__Exercise instructions__
Copy the entries exactly, through the "#[local] Set Warnings" line.

(Stored data)
=-=-=

(** * cmod_functions.plasma_parameters

    A shallow embedding of [src/cmod_functions/plasma_parameters.py] and the
    properties of its accessors and formulas.

    - Samples and scalars are IEEE 754 binary64 numbers (Rocq's primitive
      floats), as Python's [float] and numpy's [float64] are.
    - A numpy array of samples is a [list float].
    - A Python exception is a [Raise] in the [result] monad.
    - The module's global namespace is a finite map from names to objects:
      a function body looks its free names up there when it is called.
    - The MDSplus server is a parameter of the accessors. *)

From Stdlib Require Import List ZArith String Bool Lia.
From Stdlib Require Import Floats.PrimFloat Numbers.Cyclic.Int63.Uint63.
From Stdlib Require Floats.SpecFloat Floats.FloatOps Floats.FloatAxioms.
From stdpp Require Import base option list gmap strings.
Import ListNotations.

#[local] Set Warnings "-inexact-float".
#[local] Open Scope string_scope.

(** ** Python: exceptions, objects and name lookup *)

Module Py.

Inductive exn : Type :=
| NameError (name : string)
| AttributeError
| TypeError
| ValueError
| IndexError
| ZeroDivisionError
| MdsException.

Inductive result (A : Type) : Type :=
| Ok (a : A)
| Raise (e : exn).
Arguments Ok {A} a.
Arguments Raise {A} e.

#[export] Instance result_ret : MRet result := fun _ a => Ok a.
#[export] Instance result_bind : MBind result := fun _ _ f r =>
  match r with
  | Ok a => f a
  | Raise e => Raise e
  end.

(** What a global name can be bound to in this program. *)
Inductive pyobj : Type :=
| PyModule (name : string)
| PyFunction (name : string).

(** [import module as name] and [def name(...)] at module level. *)
Definition import_as (module name : string) (G : gmap string pyobj)
  : gmap string pyobj :=
  <[name := PyModule module]> G.

Definition def (name : string) (G : gmap string pyobj) : gmap string pyobj :=
  <[name := PyFunction name]> G.

(** Reading a free name inside a function body. No name of this program is
    a builtin, so the lookup ends at the module's globals. *)
Definition load_global (G : gmap string pyobj) (name : string) : result pyobj :=
  match G !! name with
  | Some o => Ok o
  | None => Raise (NameError name)
  end.

(** [name.attr] where the program expects [name] to be bound to the module
    [module]. *)
Definition expect_module (module : string) (o : pyobj) : result unit :=
  match o with
  | PyModule m => if String.eqb m module then Ok tt else Raise AttributeError
  | PyFunction _ => Raise AttributeError
  end.

(** [x is None] *)
Definition is_None {A : Type} (x : option A) : bool :=
  match x with
  | None => true
  | Some _ => false
  end.

End Py.
Import Py.

(** ** numpy: scalars and one-dimensional float arrays *)

Module np.

(** A scalar is a Python [float] or a numpy [float64]; both hold a binary64
    value. They differ in division by zero. *)
Inductive scalar : Type :=
| PyFloat (v : float)
| Float64 (v : float).

Definition value (s : scalar) : float :=
  match s with
  | PyFloat v => v
  | Float64 v => v
  end.

(** [a * b]: a Python float only when both operands are. *)
Definition mul (a b : scalar) : scalar :=
  match a, b with
  | PyFloat x, PyFloat y => PyFloat (x * y)
  | _, _ => Float64 (value a * value b)
  end.

(** [a / b]: Python floats raise on a zero divisor; with a numpy operand the
    quotient is the IEEE one (an infinity or NaN for a zero divisor). *)
Definition truediv (a b : scalar) : result scalar :=
  match a, b with
  | PyFloat x, PyFloat y =>
      if (y =? 0)%float then Raise ZeroDivisionError else Ok (PyFloat (x / y))
  | _, _ => Ok (Float64 (value a / value b))
  end.

(** [np.pi], a Python float: 3.141592653589793 *)
Definition pi : scalar := PyFloat 0x1.921fb54442d18p+1%float.

(** Element [x] of a float array compared with a bound that may be [None]:
    Python has no order between a float and [None]. *)
Definition elem_lt (x : float) (bound : option scalar) : result bool :=
  match bound with
  | Some b => Ok (x <? value b)%float
  | None => Raise TypeError
  end.

Definition elem_gt (x : float) (bound : option scalar) : result bool :=
  match bound with
  | Some b => Ok (value b <? x)%float
  | None => Raise TypeError
  end.

(** [arr < bound] and [arr > bound], element by element. *)
Fixpoint less (arr : list float) (bound : option scalar) : result (list bool) :=
  match arr with
  | [] => Ok []
  | x :: rest =>
      c ← elem_lt x bound;
      cs ← less rest bound;
      Ok (c :: cs)
  end.

Fixpoint greater (arr : list float) (bound : option scalar) : result (list bool) :=
  match arr with
  | [] => Ok []
  | x :: rest =>
      c ← elem_gt x bound;
      cs ← greater rest bound;
      Ok (c :: cs)
  end.

(** [m1 & m2] on boolean arrays of one shape (the only use in this program
    combines two masks of the same array). *)
Fixpoint bitwise_and (m1 m2 : list bool) : result (list bool) :=
  match m1, m2 with
  | [], [] => Ok []
  | b1 :: r1, b2 :: r2 =>
      r ← bitwise_and r1 r2;
      Ok ((b1 && b2) :: r)
  | _, _ => Raise ValueError
  end.
(** * cdc-bot: the slot filter, the refresh-mode scheduler and the booking loop

    A shallow embedding of the decision code of the bot:
    - [filter_practical_slots] of [website/booking_checker.py],
    - the class [RefreshMode] of [utils/refreshmode.py],
    - [sleep_random] of [utils/common.py],
    - the polling loop of [main] in [main.py], with its reservation loop.

    Python dictionaries and sets are finite maps and sets ([gmap], [gset]),
    Python [int]s are [Z], exceptions are the left summand of a sum, and the
    outside world (the portal, the chat channel, the clock, the random
    generator) is passed explicitly. *)

From Stdlib Require Import ZArith QArith String Ascii List Lia.
From stdpp Require Import base option list strings gmap pretty.

Local Open Scope string_scope.
Local Open Scope list_scope.
Local Open Scope stdpp_scope.
Local Open Scope Z_scope.

(** ** Exceptions *)

(** The exceptions that the modelled code can raise.  [ValueError] comes from
    [datetime.strptime] and [random.randint]; [PortalError] stands for any
    exception escaping a call to the browser.  The text of a message is not
    Python's. *)
Inductive exn : Type :=
  | ValueError (msg : string)
  | PortalError (msg : string).

(** ** Text helpers *)

Module Text.

Definition is_digit (c : ascii) : bool :=
  let n := nat_of_ascii c in (48 <=? n)%nat && (n <=? 57)%nat.

Definition digit_value (c : ascii) : Z := Z.of_nat (nat_of_ascii c) - 48.
Definition demandlist1 : elements.Demands :=
  let pattern1 :=
    elements.Pattern_init "1" (Some [5 # 10; 1; 4 # 10; 2 # 10]%Q) (Some 10%Q)
      None in
  let pattern2 :=
    elements.Pattern_init "2" (Some [1; 12 # 10; 1]%Q) (Some 10%Q) None in
  [ elements.mkTimeSeries (25 # 10) (Some pattern1) (Some "_base_demand");
    elements.mkTimeSeries 1 (Some pattern2) (Some "residential");
    elements.mkTimeSeries (8 # 10) (Some pattern2) (Some "residential") ].

(** Inclusion of one explicit list of labels in another. *)
Ltac list_incl :=
  let x := fresh "x" in
  let H := fresh "H" in
  intros x H;
  repeat (apply elem_of_cons in H as [->|H]; [repeat constructor|]);
  by apply elem_of_nil in H.

(** * Properties *)

(** ** Scalars *)

Lemma greater_true x y : np.greater x y = true ↔ (y < x)%Q.
Proof.
  unfold np.greater. rewrite negb_true_iff, <- not_true_iff_false, Qle_bool_iff.
  split; [apply Qnot_le_lt | apply Qlt_not_le].
Qed.

Lemma greater_false x y : np.greater x y = false ↔ (x <= y)%Q.
Proof.
  unfold np.greater. rewrite negb_false_iff. apply Qle_bool_iff.
Qed.

Lemma less_true x y : np.less x y = true ↔ (x < y)%Q.
Proof. apply greater_true. Qed.

Lemma sign_positive x : np.greater (np.sign x) 0 = true ↔ (0 < x)%Q.
Proof.
  rewrite greater_true. unfold np.sign.
  destruct (x ?= 0)%Q eqn:E.
  - apply Qeq_alt in E. split; intros H; [discriminate H | rewrite E in H; discriminate H].
  - apply Qlt_alt in E. split; intros H; [discriminate H | lra].
  - apply Qgt_alt in E. split; intros H; [lra | reflexivity].
Qed.

Lemma sign_negative x : np.less (np.sign x) 0 = true ↔ (x < 0)%Q.
Proof.
  rewrite less_true. unfold np.sign.
  destruct (x ?= 0)%Q eqn:E.
  - apply Qeq_alt in E. split; intros H; [discriminate H | rewrite E in H; discriminate H].
  - apply Qlt_alt in E. split; intros H; [lra | reflexivity].
  - apply Qgt_alt in E. split; intros H; [discriminate H | lra].
Qed.

Lemma of_bool_true_r x : (x * np.of_bool true == x)%Q.
Proof. simpl. ring. Qed.

Lemma of_bool_false_r x : (x * np.of_bool false == 0)%Q.
Proof. simpl. ring. Qed.

(** ** Cells of elementwise operations *)

Section Frames.
Context {A B C : Type}.

Lemma iat_df_map (f : A → B) (df : DataFrame A) i k :
  iat (df_map f df) i k = f <$> iat df i k.
Proof.
  unfold iat, df_map; simpl.
  rewrite list_lookup_fmap.
  destruct (values df !! i) as [row|]; simpl; [|done].
  apply list_lookup_fmap.
Qed.

Lemma iat_df_zip (f : A → B → C) (a : DataFrame A) (b : DataFrame B) i k :
  iat (df_zip f a b) i k = x ← iat a i k; y ← iat b i k; Some (f x y).
Proof.
  unfold iat, df_zip; simpl.
  rewrite lookup_zip_with.
  destruct (values a !! i) as [ra|]; simpl; [|done].
  destruct (values b !! i) as [rb|]; simpl.
  - apply lookup_zip_with.
  - by destruct (ra !! k).
Qed.

Lemma shape_df_map (f : A → B) (df : DataFrame A) :
  shape (values (df_map f df)) = shape (values df).
Proof.
  unfold shape, df_map; simpl.
  rewrite <- list_fmap_compose. apply list_fmap_ext.
  intros _ row _. simpl. apply length_map.
Qed.

Lemma shape_zip_with (f : A → B → C) (va : list (list A)) (vb : list (list B)) :
  shape va = shape vb → shape (zip_with (zip_with f) va vb) = shape va.
Proof.
  unfold shape. revert vb.
  induction va as [|ra va IH]; intros [|rb vb] Hs; simplify_eq/=; [done|].
  f_equal; [|by apply IH].
  rewrite length_zip_with. lia.
Qed.

Lemma shape_df_zip (f : A → B → C) (a : DataFrame A) (b : DataFrame B) :
  shape (values a) = shape (values b) →
  shape (values (df_zip f a b)) = shape (values a).
Proof. apply shape_zip_with. Qed.

Lemma iat_df_zip_array (f : A → B → C) (a : DataFrame A) (b : list (list B)) r i k :
  df_zip_array f a b = Some r →
  iat r i k = x ← iat a i k; y ← (b !! i ≫= (.!! k)); Some (f x y).
Proof.
  unfold df_zip_array. case_decide; [|done]. intros [= <-].
  apply (iat_df_zip f a (mkFrame [] [] b)).
Qed.

End Frames.

Lemma shape_rectangular {A} (rows : list (list A)) n :
  Forall (λ row, length row = n) rows → shape rows = replicate (length rows) n.
Proof.
  unfold shape. induction 1 as [|row rows Hrow _ IH]; [done|].
  rewrite fmap_cons, Hrow, IH. done.
Qed.

Lemma panel_items_same_shape p k1 k2 a b :
  wf_panel p → panel_getitem p k1 = Some a → panel_getitem p k2 = Some b →
  shape (values a) = shape (values b).
Proof.
  unfold panel_getitem. intros Hwf Ha Hb.
  destruct (items p !! k1) as [va|] eqn:E1; simplify_eq/=.
  destruct (items p !! k2) as [vb|] eqn:E2; simplify_eq/=.
  destruct (Hwf _ _ E1) as [La Ra]. destruct (Hwf _ _ E2) as [Lb Rb].
  rewrite (shape_rectangular _ _ Ra), (shape_rectangular _ _ Rb). congruence.
Qed.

=-=-=

__Exercise result__
(** * cmod_functions.plasma_parameters

    A shallow embedding of [src/cmod_functions/plasma_parameters.py] and the
    properties of its accessors and formulas.

    - Samples and scalars are IEEE 754 binary64 numbers (Rocq's primitive
      floats), as Python's [float] and numpy's [float64] are.
    - A numpy array of samples is a [list float].
    - A Python exception is a [Raise] in the [result] monad.
    - The module's global namespace is a finite map from names to objects:
      a function body looks its free names up there when it is called.
    - The MDSplus server is a parameter of the accessors. *)

From Stdlib Require Import List ZArith String Bool Lia.
From Stdlib Require Import Floats.PrimFloat Numbers.Cyclic.Int63.Uint63.
From Stdlib Require Floats.SpecFloat Floats.FloatOps Floats.FloatAxioms.
From stdpp Require Import base option list gmap strings.
Import ListNotations.

#[local] Set Warnings "-inexact-float".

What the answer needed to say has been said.